Transient over-expression of human papillomavirus type 16 E6 protein down-regulate the secretion of TNF-αor IL-1β LPS-induced from macrophages

In order to provide the experimental basis for the further studies on the oncogenic mechanism of the E6 protein from human papillomavirus type 16 （HPV16）, the eukaryotic expression vector pcDNA3.1 （-）/E6 was used for the study on the effect of E6 protein to influence the secretory activity of LPS-induced 3MP-1-macrophages, and the reconstructed plasmid pcDNA3.1 （-）/E6 was transfected into THP-1-macrophages.
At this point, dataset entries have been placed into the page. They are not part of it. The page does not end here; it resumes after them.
Lemma cache_write_ok (strat : strategy) (p : pystr) (data : bytes)
    (w w' : world) :
  cache_write strat p data w = inr w' ->
  w' = store strat p data w /\ (strat = Cache -> w_write_error w p = None).
Proof.
  unfold cache_write, store. destruct strat.
  - intros [= <-]. split; [reflexivity|discriminate].
  - destruct (w_write_error w p); [discriminate|]. intros [= <-]. auto.
Qed.

Lemma cache_write_error (strat : strategy) (p : pystr) (data : bytes)
    (w : world) (e : error) :
  cache_write strat p data w = inl e ->
  strat = Cache
  /\ exists text, w_write_error w p = Some text /\ e = OSError p text.
Proof.
  unfold cache_write. destruct strat; [discriminate|].
  destruct (w_write_error w p) as [text|]; [|discriminate].
  intros [= <-]. eauto.
Qed.

(** The seven courses of a call from the download on. *)
Lemma download_or_fallback_cases (q k url : pystr) (strat : strategy)
    (d : pystr) (af : bool) (w1 : world) :
  let dl := download_qr_from_url server url MAX_RETRIES w1 in
  let r := download_or_fallback server generate_qr_local q k url strat d af w1 in
  (exists e, fst dl = inl e /\ r = (Raise e, snd dl))
  \/ (exists b bs w2, fst dl = inr (Some (b :: bs))
        /\ cache_write strat (valid_path d k) (b :: bs) (snd dl) = inr w2
        /\ r = (Ok (b :: bs), w2))
  \/ (exists b bs e, fst dl = inr (Some (b :: bs))
        /\ cache_write strat (valid_path d k) (b :: bs) (snd dl) = inl e
        /\ r = (Raise e, snd dl))
  \/ (no_bytes (fst dl) /\ af = false
      /\ r = (Raise (CriticalError (error_msg k)), snd dl))
  \/ (exists text, no_bytes (fst dl) /\ af = true
        /\ generate_qr_local q = inl text
        /\ r = (Raise (RenderError text), snd dl))
  \/ (exists img w2, no_bytes (fst dl) /\ af = true
        /\ generate_qr_local q = inr img
        /\ cache_write strat (fallback_path d k) img (snd dl) = inr w2
        /\ r = (Ok img, w2))
  \/ (exists img e, no_bytes (fst dl) /\ af = true
        /\ generate_qr_local q = inr img
        /\ cache_write strat (fallback_path d k) img (snd dl) = inl e
        /\ r = (Raise e, snd dl)).
Proof.
  unfold download_or_fallback, no_bytes. simpl.
  destruct (download_qr_from_url server url MAX_RETRIES w1)
    as [[e|[[|b bs]|]] w2]; simpl.
  - left. eauto.
  - do 3 right. destruct af; simpl; [right|left; auto].
    destruct (generate_qr_local q) as [text|img]; [left; eauto 6|right].
    destruct (cache_write strat (fallback_path d k) img w2) as [e|w3] eqn:Ew;
      [right; exists img, e|left; exists img, w3]; auto 7.
  - right.
    destruct (cache_write strat (valid_path d k) (b :: bs) w2) as [e|w3] eqn:Ew;
      [right; left; exists b, bs, e|left; exists b, bs, w3]; auto.
  - do 3 right. destruct af; simpl; [right|left; auto].
    destruct (generate_qr_local q) as [text|img]; [left; eauto 6|right].
    destruct (cache_write strat (fallback_path d k) img w2) as [e|w3] eqn:Ew;
      [right; exists img, e|left; exists img, w3]; auto 7.
Qed.

Lemma get_qr_image_cases (q : pystr) (strat : strategy) (d : pystr)
    (af : bool) (w : world) :
  let k := codigo_of q in
  let r := get_qr_image server generate_qr_local q strat d af w in
  (exists f, w_files w !! q = Some f /\ r = (Ok (f_data f), log (EvRead q) w))
  \/ (w_files w !! q = None /\ strat = Cache
      /\ exists f, w_files w !! valid_path d k = Some f
           /\ endswith k local_suffix = false
           /\ r = (Ok (f_data f), log (EvRead (valid_path d k)) (makedirs d w)))
  \/ (w_files w !! q = None
      /\ (strat = Download \/ w_files w !! valid_path d k = None
          \/ endswith k local_suffix = true)
      /\ r = download_or_fallback server generate_qr_local q k (url_of q)
               strat d af (prepare strat d w)).
Proof.
  unfold get_qr_image, codigo_of, url_of. simpl.
  destruct (w_files w !! q) as [f|] eqn:Eq; [left; eauto|]. right.
  destruct (codigo_url q) as [k url]. simpl.
  destruct strat; [right; auto|].
  change (w_files (makedirs d w)) with (w_files w).
  destruct (w_files w !! valid_path d k) as [f|] eqn:Ev; [|right; auto].
  rewrite valid_path_local.
  destruct (endswith k local_suffix) eqn:El; simpl; [right; auto|].
  left. repeat split; eauto.
Qed.

(** A call that is not answered from a file runs the download. *)
Lemma get_qr_image_downloads (q : pystr) (strat : strategy) (d : pystr)
    (af : bool) (w : world) :
  w_files w !! q = None ->
  strat = Download \/ w_files w !! valid_path d (codigo_of q) = None
    \/ endswith (codigo_of q) local_suffix = true ->
  get_qr_image server generate_qr_local q strat d af w
  = download_or_fallback server generate_qr_local q (codigo_of q) (url_of q)
      strat d af (prepare strat d w).
Proof.
  intros Hq Hs.
  destruct (get_qr_image_cases q strat d af w)
    as [(f & E & _) | [(_ & -> & f & Ef & El & _) | (_ & _ & E)]].
  - congruence.
  - destruct Hs as [|[|]]; congruence.
  - exact E.
Qed.

(** From the download on, the world is the one the download left, with
    at most one cache write on top. *)
Lemma download_or_fallback_world (q k url : pystr) (strat : strategy)
    (d : pystr) (af : bool) (w1 : world) :
  let w2 := snd (download_qr_from_url server url MAX_RETRIES w1) in
  let w' := snd (download_or_fallback server generate_qr_local q k url strat
                   d af w1) in
  w' = w2
  \/ (exists data, w' = store strat (valid_path d k) data w2)
  \/ (exists data, w' = store strat (fallback_path d k) data w2).
Proof.
  cbv zeta.
  destruct (download_or_fallback_cases q k url strat d af w1)
    as [(e & _ & ->) | [(b & bs & w2 & _ & Ew & ->) | [(b & bs & e & _ & _ & ->)
       | [(_ & _ & ->) | [(text & _ & _ & _ & ->)
       | [(img & w2 & _ & _ & _ & Ew & ->) | (img & e & _ & _ & _ & _ & ->)]]]]]];
    simpl; auto.
  - apply cache_write_ok in Ew as [-> _]. eauto.
  - apply cache_write_ok in Ew as [-> _]. eauto.
Qed.


(** The fallback gate: no file, no usable cache entry, no answer and no
    permission to generate. *)
Lemma fallback_gate (q : pystr) (strat : strategy) (d : pystr) (w : world) :
  w_files w !! q = None ->
  unreachable server (url_of q) ->
  strat = Download \/ w_files w !! valid_path d (codigo_of q) = None
    \/ endswith (codigo_of q) local_suffix = true ->
  let r := get_qr_image server generate_qr_local q strat d false w in
  fst r = Raise (CriticalError (error_msg (codigo_of q)))
  /\ w_files (snd r) = w_files w.
Proof.
  intros Hq Hu Hs. cbv zeta.
  rewrite (get_qr_image_downloads q strat d false w Hq Hs).
  unfold download_or_fallback, download_qr_from_url.
  pose proof (download_loop_unreachable (url_of q) (Z.to_nat MAX_RETRIES)
                (prepare strat d w) Hu) as Edl.
  destruct (download_loop_frame (url_of q) (Z.to_nat MAX_RETRIES)
              (prepare strat d w)) as (F & _).
  destruct (download_loop server (url_of q) (Z.to_nat MAX_RETRIES)
              (prepare strat d w)) as [o w2].
  simpl in Edl, F. subst o. simpl. split; [reflexivity|].
  rewrite F. now destruct strat.
Qed.








End ResolverFacts.

(** ** qrs.py: prefetch and purge *)

Section PrefetchFacts.
Import Qrs QrsSpec MoreSpec.

Variable server : pystr -> nat -> response.
Variable generate_qr_local : pystr -> pystr + bytes.

Lemma fetch_single_world (code : pystr) (strat : strategy) (d : pystr)
    (af : bool) (w : world) :
  fetch_single server generate_qr_local code strat d af w
  = ((code, recorded (fst (get_qr_image server generate_qr_local code strat d
                             af w))),
     snd (get_qr_image server generate_qr_local code strat d af w)).
Proof.
  unfold fetch_single.
  destruct (get_qr_image server generate_qr_local code strat d af w)
    as [[b|e] w']; reflexivity.
Qed.

Lemma run_pool_cons (code : pystr) (rest : list pystr) (strat : strategy)
    (d : pystr) (af : bool) (res : gmap pystr (bytes + pystr)) (w : world) :
  run_pool server generate_qr_local (code :: rest) strat d af res w
  = run_pool server generate_qr_local rest strat d af
      (<[code := recorded (fst (get_qr_image server generate_qr_local code
                                  strat d af w))]> res)
      (snd (get_qr_image server generate_qr_local code strat d af w)).
Proof. simpl. now rewrite fetch_single_world. Qed.

(** The world the pool leaves does not depend on the results collected. *)
Lemma run_pool_world (order : list pystr) (strat : strategy) (d : pystr)
    (af : bool) (res : gmap pystr (bytes + pystr)) (w : world) :
  snd (run_pool server generate_qr_local order strat d af res w)
  = after_pool server generate_qr_local order strat d af w.
Proof.
  unfold after_pool. revert res w.
  induction order as [|code rest IH]; intros res w; [reflexivity|].
  rewrite !run_pool_cons. rewrite (IH (<[code := _]> res)).
  now rewrite (IH (<[code := _]> ∅)).
Qed.

Lemma after_pool_cons (code : pystr) (rest : list pystr) (strat : strategy)
    (d : pystr) (af : bool) (w : world) :
  after_pool server generate_qr_local (code :: rest) strat d af w
  = after_pool server generate_qr_local rest strat d af
      (snd (get_qr_image server generate_qr_local code strat d af w)).
Proof. unfold after_pool at 1. rewrite run_pool_cons. apply run_pool_world. Qed.

Lemma run_pool_app (l1 l2 : list pystr) (strat : strategy) (d : pystr)
    (af : bool) (res : gmap pystr (bytes + pystr)) (w : world) :
  run_pool server generate_qr_local (l1 ++ l2) strat d af res w
  = run_pool server generate_qr_local l2 strat d af
      (fst (run_pool server generate_qr_local l1 strat d af res w))
      (snd (run_pool server generate_qr_local l1 strat d af res w)).
Proof.
  revert res w. induction l1 as [|c l1 IH]; intros res w; [reflexivity|].
  simpl app. rewrite !run_pool_cons. apply IH.
Qed.

Lemma run_pool_dom (order : list pystr) (strat : strategy) (d : pystr)
    (af : bool) (res : gmap pystr (bytes + pystr)) (w : world) :
  dom (fst (run_pool server generate_qr_local order strat d af res w))
  = dom res ∪ list_to_set order.
Proof.
  revert res w. induction order as [|code rest IH]; intros res w.
  - simpl. now rewrite union_empty_r_L.
  - rewrite run_pool_cons, IH, dom_insert_L. simpl.
    rewrite (union_comm_L {[code]} (dom res)). now rewrite <- union_assoc_L.
Qed.

Lemma run_pool_untouched (order : list pystr) (strat : strategy) (d : pystr)
    (af : bool) (res : gmap pystr (bytes + pystr)) (w : world) (code : pystr) :
  code ∉ order ->
  fst (run_pool server generate_qr_local order strat d af res w) !! code
  = res !! code.
Proof.
  revert res w. induction order as [|c rest IH]; intros res w Hn;
    [reflexivity|].
  apply not_elem_of_cons in Hn as [Hne Hn].
  rewrite run_pool_cons, IH by assumption.
  apply lookup_insert_ne. congruence.
Qed.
The expression of E6 gene was assayed in macrophage lysates by using Western blot analysis and the level of TNF-α or IL-1β was examined by ELISA. All of data were analyzed by SPSS12.0. As demonstrated by Western blot analysis, the expression of E6 protein with a molecular weight of about 18 kDa by plasmid pcDNA3.1 （-）/E6 in THP-1-macrophages could be detected. However, as demonstrated by ELISA assay, the level of TNF-α or IL-1β in lysates of THP-1-macrophages showed an obvious difference between the pcDNA3.1 （-）/E6 group and the LPS control group or the pcDNA3.1 （-） control group （P 〈 0.01）, but no significant difference existed between pcDNA3.1 （-） control group and LPS control group （ P 〉 0.05）. All these results illustrate that the transient over-expression of HPV6 E6 protein reduces the production of TNF-α and IL-1β induced by LPS in THP-1-macrophages.